| Action item |
Print, exactly as written, every line from the first line of the records below through the line containing "Definition king_on (pl", and nothing further.

####

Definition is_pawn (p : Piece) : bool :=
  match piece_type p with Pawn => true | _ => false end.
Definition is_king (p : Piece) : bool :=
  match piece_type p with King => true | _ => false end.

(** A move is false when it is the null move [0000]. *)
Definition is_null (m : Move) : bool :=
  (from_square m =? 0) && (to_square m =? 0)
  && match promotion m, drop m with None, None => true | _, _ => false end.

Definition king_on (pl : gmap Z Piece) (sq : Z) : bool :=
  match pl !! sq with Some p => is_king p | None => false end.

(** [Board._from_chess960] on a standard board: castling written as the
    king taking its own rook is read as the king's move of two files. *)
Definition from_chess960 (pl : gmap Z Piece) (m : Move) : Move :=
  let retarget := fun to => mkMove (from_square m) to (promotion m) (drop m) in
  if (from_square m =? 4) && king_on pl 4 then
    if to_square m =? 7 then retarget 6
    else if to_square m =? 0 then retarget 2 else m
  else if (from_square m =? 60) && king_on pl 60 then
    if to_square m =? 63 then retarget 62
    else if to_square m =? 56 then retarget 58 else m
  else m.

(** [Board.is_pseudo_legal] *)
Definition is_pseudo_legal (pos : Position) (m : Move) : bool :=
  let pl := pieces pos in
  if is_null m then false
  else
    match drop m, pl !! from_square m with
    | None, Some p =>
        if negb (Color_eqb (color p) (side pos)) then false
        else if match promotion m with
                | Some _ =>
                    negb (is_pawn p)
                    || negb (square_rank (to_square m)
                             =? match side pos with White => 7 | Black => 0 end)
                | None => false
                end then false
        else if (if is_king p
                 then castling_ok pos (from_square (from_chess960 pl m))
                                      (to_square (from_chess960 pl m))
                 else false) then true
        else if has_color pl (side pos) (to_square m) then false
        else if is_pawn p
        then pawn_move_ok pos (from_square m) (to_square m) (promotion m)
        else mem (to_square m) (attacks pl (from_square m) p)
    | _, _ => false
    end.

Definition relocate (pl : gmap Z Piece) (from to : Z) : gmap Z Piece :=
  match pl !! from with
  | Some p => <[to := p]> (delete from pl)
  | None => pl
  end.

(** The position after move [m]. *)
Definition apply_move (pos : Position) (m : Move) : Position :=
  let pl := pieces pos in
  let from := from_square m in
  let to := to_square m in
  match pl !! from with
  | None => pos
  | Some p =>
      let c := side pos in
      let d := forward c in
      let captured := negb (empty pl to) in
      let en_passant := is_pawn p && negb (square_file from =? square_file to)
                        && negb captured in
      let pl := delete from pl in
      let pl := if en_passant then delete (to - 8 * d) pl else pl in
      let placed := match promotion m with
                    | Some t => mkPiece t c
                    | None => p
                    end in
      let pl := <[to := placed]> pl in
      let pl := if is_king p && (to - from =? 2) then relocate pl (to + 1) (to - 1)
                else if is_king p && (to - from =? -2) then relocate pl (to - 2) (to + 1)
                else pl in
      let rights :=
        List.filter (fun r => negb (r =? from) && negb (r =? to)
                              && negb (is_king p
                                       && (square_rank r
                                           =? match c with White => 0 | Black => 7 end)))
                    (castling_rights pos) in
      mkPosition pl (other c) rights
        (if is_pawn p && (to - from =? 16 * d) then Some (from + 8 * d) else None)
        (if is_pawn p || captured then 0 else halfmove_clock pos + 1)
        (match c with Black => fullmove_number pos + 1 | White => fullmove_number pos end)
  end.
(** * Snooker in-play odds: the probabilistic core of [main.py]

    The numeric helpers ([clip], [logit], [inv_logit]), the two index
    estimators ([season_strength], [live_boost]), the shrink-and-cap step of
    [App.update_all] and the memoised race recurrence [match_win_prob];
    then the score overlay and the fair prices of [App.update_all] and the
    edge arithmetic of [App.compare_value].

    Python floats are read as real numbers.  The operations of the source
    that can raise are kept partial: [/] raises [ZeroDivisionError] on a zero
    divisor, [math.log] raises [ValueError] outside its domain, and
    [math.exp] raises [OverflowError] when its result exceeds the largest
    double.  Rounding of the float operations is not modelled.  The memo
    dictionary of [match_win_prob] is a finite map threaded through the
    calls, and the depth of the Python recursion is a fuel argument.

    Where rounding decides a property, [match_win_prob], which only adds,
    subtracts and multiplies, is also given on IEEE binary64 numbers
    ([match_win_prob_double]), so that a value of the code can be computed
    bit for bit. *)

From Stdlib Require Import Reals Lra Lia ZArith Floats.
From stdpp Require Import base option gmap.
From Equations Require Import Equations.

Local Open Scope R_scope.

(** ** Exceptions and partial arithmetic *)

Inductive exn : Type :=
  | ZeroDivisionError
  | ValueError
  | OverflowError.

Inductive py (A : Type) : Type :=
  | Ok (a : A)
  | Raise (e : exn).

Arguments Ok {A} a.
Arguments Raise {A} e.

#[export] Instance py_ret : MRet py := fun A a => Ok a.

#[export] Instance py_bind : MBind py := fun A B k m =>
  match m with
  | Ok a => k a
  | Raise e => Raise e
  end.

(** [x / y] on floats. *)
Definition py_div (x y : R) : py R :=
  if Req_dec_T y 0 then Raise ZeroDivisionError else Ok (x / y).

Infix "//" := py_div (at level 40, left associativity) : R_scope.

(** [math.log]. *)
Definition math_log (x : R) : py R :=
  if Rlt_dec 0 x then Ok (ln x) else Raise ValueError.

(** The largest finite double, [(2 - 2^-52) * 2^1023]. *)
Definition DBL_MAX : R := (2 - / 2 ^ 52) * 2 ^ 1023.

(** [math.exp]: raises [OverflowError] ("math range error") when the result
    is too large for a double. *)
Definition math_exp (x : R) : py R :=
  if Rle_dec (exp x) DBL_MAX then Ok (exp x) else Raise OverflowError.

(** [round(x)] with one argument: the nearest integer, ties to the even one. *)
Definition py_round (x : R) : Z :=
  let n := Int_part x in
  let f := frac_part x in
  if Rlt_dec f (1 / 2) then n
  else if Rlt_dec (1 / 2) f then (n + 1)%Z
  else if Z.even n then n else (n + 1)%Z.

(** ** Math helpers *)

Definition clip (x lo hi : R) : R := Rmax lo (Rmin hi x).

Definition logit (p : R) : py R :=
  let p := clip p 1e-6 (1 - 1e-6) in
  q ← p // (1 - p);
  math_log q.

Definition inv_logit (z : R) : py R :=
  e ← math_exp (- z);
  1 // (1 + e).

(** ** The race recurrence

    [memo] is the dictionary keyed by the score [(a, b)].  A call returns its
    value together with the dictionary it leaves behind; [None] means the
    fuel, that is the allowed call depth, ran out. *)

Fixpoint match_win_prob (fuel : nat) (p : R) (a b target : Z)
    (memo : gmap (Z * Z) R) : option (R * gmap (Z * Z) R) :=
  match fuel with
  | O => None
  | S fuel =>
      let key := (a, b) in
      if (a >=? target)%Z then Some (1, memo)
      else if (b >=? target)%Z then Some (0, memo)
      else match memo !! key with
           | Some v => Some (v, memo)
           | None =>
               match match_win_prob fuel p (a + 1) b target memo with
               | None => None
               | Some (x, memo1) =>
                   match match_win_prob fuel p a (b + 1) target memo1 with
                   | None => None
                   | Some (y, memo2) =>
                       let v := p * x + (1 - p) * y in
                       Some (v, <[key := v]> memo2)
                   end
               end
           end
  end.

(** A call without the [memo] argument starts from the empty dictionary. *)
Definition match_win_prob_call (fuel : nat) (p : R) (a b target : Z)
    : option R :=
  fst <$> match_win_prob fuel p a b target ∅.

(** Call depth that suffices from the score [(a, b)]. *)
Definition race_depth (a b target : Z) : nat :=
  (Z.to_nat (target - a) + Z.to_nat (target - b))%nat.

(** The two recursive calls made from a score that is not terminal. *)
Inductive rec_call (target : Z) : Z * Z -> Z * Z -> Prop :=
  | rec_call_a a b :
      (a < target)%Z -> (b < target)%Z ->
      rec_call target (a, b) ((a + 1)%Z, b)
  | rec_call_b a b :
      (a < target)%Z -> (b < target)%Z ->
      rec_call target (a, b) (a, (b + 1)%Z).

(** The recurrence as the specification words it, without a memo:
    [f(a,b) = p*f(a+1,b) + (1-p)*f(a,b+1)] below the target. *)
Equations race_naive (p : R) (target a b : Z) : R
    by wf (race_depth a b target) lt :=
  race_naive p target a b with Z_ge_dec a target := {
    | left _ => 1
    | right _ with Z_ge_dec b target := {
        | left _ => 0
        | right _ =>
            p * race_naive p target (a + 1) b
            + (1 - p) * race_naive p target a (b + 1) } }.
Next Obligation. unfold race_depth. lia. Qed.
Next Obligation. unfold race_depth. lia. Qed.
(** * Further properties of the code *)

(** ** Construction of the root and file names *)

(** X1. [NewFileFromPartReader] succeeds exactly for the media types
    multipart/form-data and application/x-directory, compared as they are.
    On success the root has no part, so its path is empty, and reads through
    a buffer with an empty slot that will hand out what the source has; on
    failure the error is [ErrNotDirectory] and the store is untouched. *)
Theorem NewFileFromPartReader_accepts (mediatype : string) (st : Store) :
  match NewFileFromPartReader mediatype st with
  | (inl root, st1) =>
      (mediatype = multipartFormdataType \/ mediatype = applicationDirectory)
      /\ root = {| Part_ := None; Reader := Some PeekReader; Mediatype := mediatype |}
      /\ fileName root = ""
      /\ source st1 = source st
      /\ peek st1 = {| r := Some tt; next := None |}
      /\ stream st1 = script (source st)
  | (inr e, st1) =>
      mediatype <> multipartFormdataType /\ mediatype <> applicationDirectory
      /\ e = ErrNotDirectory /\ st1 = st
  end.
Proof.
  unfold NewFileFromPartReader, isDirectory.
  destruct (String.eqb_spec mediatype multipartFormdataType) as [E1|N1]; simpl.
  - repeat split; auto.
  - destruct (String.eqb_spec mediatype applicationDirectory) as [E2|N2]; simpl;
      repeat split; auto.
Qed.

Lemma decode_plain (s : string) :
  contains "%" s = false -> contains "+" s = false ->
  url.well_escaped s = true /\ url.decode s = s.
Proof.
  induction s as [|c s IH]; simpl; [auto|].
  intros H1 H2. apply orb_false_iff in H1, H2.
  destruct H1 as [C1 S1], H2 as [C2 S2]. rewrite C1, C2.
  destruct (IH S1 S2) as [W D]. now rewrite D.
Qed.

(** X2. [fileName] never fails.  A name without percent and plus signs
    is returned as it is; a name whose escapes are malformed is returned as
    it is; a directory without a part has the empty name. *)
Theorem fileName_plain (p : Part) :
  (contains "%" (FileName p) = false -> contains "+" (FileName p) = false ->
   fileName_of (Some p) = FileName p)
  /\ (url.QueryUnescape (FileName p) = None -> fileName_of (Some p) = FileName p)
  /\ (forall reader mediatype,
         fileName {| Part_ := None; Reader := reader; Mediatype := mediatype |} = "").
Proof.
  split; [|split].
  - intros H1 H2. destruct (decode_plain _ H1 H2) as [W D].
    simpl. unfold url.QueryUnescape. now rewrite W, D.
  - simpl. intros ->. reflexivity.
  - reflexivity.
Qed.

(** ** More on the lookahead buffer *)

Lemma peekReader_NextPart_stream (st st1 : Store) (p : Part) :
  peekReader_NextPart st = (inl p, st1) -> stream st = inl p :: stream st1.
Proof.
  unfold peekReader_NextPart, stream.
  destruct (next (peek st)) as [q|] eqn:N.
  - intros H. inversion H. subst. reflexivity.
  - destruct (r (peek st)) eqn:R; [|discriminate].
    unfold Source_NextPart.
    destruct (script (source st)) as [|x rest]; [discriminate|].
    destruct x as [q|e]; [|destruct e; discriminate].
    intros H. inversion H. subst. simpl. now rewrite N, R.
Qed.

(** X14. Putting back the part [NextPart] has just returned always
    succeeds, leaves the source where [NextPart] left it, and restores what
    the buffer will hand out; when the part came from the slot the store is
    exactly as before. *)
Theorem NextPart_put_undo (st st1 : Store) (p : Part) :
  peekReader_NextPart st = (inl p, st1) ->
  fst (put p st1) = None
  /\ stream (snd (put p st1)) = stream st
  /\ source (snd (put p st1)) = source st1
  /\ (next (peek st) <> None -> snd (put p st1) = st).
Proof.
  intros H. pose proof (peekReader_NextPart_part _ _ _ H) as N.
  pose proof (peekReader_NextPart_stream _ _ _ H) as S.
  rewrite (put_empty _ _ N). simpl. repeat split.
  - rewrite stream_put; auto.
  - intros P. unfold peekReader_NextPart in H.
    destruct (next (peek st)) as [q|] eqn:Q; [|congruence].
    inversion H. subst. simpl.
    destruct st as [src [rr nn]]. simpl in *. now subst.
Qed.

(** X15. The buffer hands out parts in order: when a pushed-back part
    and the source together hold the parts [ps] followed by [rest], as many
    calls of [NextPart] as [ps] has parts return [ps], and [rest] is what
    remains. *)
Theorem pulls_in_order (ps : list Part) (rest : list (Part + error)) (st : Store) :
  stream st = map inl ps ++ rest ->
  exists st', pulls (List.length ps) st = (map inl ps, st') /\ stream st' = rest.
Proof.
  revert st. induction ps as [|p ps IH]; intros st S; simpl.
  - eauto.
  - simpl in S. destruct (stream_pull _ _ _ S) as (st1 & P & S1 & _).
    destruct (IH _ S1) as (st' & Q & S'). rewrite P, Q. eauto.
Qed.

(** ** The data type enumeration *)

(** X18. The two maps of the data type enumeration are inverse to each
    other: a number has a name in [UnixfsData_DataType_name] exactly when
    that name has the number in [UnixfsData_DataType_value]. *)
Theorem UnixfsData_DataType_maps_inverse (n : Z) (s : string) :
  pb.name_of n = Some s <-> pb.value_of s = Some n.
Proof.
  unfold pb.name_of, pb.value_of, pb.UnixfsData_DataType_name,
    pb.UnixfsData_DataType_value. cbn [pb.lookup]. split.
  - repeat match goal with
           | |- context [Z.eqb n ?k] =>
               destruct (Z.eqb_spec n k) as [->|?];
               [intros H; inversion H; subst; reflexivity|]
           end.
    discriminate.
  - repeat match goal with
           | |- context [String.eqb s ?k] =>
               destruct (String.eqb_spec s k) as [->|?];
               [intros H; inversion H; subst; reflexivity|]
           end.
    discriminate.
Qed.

####

| Exercise result |
Definition is_pawn (p : Piece) : bool :=
  match piece_type p with Pawn => true | _ => false end.
Definition is_king (p : Piece) : bool :=
  match piece_type p with King => true | _ => false end.

(** A move is false when it is the null move [0000]. *)
Definition is_null (m : Move) : bool :=
  (from_square m =? 0) && (to_square m =? 0)
  && match promotion m, drop m with None, None => true | _, _ => false end.

Definition king_on (pl : gmap Z Piece) (sq : Z) : bool :=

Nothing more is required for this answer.